- **DIRECTIONS FOR THIS TASK**: Of all the entries below, retype only the lines from the one with "from peers over" through the one with "Fork ((fun l => mkTh l []) <$> ths) k.", exactly as they appear.

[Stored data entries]
[Start of Attachment]

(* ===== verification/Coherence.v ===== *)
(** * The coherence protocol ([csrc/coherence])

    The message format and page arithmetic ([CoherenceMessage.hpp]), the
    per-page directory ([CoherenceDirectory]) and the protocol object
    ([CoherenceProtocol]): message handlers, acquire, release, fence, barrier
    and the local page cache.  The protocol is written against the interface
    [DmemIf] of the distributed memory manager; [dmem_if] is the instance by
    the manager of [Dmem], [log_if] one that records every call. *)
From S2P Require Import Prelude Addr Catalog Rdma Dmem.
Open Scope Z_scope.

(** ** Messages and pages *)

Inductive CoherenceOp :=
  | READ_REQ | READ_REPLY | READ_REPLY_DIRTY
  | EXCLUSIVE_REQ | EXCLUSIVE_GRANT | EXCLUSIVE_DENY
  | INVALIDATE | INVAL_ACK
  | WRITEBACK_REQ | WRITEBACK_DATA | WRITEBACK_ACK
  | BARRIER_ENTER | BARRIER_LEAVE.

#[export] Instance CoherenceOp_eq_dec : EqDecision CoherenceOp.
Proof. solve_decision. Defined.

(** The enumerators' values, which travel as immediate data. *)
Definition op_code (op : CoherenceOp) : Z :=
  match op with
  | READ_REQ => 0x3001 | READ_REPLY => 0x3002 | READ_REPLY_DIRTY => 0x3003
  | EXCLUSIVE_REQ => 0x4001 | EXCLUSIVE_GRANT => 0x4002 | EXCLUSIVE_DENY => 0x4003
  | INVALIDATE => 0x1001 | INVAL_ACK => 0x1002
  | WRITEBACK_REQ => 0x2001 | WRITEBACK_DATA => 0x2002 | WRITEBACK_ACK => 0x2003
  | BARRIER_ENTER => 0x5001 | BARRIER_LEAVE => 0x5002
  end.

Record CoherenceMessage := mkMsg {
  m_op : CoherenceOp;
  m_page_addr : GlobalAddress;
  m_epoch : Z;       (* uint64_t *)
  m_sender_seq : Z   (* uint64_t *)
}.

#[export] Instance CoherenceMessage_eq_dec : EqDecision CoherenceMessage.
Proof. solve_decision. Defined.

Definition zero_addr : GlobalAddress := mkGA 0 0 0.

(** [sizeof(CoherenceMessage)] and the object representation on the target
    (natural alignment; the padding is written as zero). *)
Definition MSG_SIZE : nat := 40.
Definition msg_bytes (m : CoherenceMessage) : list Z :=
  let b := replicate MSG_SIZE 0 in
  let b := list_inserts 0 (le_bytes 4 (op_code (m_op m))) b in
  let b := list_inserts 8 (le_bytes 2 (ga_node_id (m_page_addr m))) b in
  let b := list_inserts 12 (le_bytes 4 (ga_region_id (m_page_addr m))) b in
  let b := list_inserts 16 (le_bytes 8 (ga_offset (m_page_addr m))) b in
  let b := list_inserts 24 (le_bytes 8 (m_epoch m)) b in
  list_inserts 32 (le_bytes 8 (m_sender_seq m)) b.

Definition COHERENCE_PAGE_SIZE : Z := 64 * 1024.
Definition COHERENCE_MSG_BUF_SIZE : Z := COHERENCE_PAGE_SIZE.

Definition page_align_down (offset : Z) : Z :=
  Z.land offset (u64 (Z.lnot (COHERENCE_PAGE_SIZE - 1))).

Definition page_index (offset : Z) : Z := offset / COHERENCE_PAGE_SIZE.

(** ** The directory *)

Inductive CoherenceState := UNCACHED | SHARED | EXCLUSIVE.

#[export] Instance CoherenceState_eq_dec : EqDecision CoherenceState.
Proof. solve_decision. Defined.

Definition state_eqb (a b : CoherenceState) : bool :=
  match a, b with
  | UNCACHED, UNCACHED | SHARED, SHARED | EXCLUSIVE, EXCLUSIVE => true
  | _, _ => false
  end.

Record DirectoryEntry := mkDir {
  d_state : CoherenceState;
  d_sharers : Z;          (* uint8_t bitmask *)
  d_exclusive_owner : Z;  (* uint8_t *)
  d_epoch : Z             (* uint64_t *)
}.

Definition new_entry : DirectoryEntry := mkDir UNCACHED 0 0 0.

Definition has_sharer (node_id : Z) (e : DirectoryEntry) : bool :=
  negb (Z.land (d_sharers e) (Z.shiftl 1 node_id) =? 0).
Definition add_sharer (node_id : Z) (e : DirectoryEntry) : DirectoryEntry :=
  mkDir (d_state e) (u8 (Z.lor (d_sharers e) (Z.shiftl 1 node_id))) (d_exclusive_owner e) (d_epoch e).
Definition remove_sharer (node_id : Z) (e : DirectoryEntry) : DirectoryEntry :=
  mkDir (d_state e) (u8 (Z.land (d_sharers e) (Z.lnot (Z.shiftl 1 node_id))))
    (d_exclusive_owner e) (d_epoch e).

[End of Attachment]
[Start of Attachment]

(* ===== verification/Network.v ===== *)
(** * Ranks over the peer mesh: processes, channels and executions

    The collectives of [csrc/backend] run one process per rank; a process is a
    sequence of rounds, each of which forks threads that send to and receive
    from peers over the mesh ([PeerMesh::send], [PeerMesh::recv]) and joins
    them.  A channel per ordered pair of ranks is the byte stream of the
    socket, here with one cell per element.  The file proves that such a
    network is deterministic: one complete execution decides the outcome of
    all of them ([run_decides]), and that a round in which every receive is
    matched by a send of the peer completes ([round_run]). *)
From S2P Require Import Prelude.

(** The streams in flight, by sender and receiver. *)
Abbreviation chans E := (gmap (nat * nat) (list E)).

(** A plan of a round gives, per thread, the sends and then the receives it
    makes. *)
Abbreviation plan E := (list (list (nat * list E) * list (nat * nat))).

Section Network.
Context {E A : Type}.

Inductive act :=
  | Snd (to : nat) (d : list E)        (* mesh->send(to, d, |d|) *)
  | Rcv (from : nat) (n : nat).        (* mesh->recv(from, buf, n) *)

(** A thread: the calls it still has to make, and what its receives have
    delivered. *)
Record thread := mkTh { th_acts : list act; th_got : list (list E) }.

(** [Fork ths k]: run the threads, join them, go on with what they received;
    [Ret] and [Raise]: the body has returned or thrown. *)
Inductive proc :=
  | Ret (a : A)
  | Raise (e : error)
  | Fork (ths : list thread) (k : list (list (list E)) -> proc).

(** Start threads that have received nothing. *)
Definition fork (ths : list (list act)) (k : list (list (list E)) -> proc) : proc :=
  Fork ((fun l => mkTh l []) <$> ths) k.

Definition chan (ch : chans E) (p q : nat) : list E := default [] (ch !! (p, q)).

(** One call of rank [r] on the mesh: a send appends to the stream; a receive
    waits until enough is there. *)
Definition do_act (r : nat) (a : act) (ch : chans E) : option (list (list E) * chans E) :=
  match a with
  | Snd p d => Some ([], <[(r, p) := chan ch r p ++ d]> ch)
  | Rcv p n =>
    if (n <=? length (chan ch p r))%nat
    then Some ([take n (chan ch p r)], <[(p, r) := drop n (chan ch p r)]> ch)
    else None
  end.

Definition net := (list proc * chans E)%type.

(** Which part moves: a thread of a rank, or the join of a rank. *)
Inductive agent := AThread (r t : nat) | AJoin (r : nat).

[End of Attachment]
[Start of Attachment]

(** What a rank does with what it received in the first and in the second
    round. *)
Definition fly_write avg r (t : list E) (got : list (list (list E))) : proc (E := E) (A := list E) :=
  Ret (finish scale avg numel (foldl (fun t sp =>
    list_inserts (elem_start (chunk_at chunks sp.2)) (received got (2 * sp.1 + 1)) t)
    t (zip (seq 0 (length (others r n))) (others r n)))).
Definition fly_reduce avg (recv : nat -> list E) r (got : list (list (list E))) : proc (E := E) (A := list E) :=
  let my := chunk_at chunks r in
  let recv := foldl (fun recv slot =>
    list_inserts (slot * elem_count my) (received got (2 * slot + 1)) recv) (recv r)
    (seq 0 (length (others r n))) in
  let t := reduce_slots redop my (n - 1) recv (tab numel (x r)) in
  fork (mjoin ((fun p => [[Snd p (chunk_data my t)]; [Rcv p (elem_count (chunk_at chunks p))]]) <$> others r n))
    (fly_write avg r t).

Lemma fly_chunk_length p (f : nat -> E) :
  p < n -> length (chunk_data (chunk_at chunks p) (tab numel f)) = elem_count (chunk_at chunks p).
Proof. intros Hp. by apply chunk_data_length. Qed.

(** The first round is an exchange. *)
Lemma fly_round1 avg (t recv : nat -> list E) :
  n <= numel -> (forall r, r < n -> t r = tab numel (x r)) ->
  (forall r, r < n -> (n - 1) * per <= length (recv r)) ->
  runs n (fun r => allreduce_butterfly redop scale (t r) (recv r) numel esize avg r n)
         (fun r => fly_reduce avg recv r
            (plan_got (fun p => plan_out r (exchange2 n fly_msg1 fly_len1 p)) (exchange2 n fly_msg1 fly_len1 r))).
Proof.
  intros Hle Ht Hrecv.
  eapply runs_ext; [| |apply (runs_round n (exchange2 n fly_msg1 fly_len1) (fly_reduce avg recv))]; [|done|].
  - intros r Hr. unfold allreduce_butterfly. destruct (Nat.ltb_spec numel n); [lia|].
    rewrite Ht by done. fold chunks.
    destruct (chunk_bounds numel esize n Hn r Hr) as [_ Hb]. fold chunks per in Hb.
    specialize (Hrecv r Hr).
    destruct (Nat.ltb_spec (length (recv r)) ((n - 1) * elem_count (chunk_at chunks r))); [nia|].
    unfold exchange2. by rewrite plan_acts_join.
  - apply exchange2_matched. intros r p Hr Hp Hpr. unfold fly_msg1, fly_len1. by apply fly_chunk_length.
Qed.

[End of Attachment]

- **SOLUTION**:
    from peers over the mesh ([PeerMesh::send], [PeerMesh::recv]) and joins
    them.  A channel per ordered pair of ranks is the byte stream of the
    socket, here with one cell per element.  The file proves that such a
    network is deterministic: one complete execution decides the outcome of
    all of them ([run_decides]), and that a round in which every receive is
    matched by a send of the peer completes ([round_run]). *)
From S2P Require Import Prelude.

(** The streams in flight, by sender and receiver. *)
Abbreviation chans E := (gmap (nat * nat) (list E)).

(** A plan of a round gives, per thread, the sends and then the receives it
    makes. *)
Abbreviation plan E := (list (list (nat * list E) * list (nat * nat))).

Section Network.
Context {E A : Type}.

Inductive act :=
  | Snd (to : nat) (d : list E)        (* mesh->send(to, d, |d|) *)
  | Rcv (from : nat) (n : nat).        (* mesh->recv(from, buf, n) *)

(** A thread: the calls it still has to make, and what its receives have
    delivered. *)
Record thread := mkTh { th_acts : list act; th_got : list (list E) }.

(** [Fork ths k]: run the threads, join them, go on with what they received;
    [Ret] and [Raise]: the body has returned or thrown. *)
Inductive proc :=
  | Ret (a : A)
  | Raise (e : error)
  | Fork (ths : list thread) (k : list (list (list E)) -> proc).

(** Start threads that have received nothing. *)
Definition fork (ths : list (list act)) (k : list (list (list E)) -> proc) : proc :=
  Fork ((fun l => mkTh l []) <$> ths) k.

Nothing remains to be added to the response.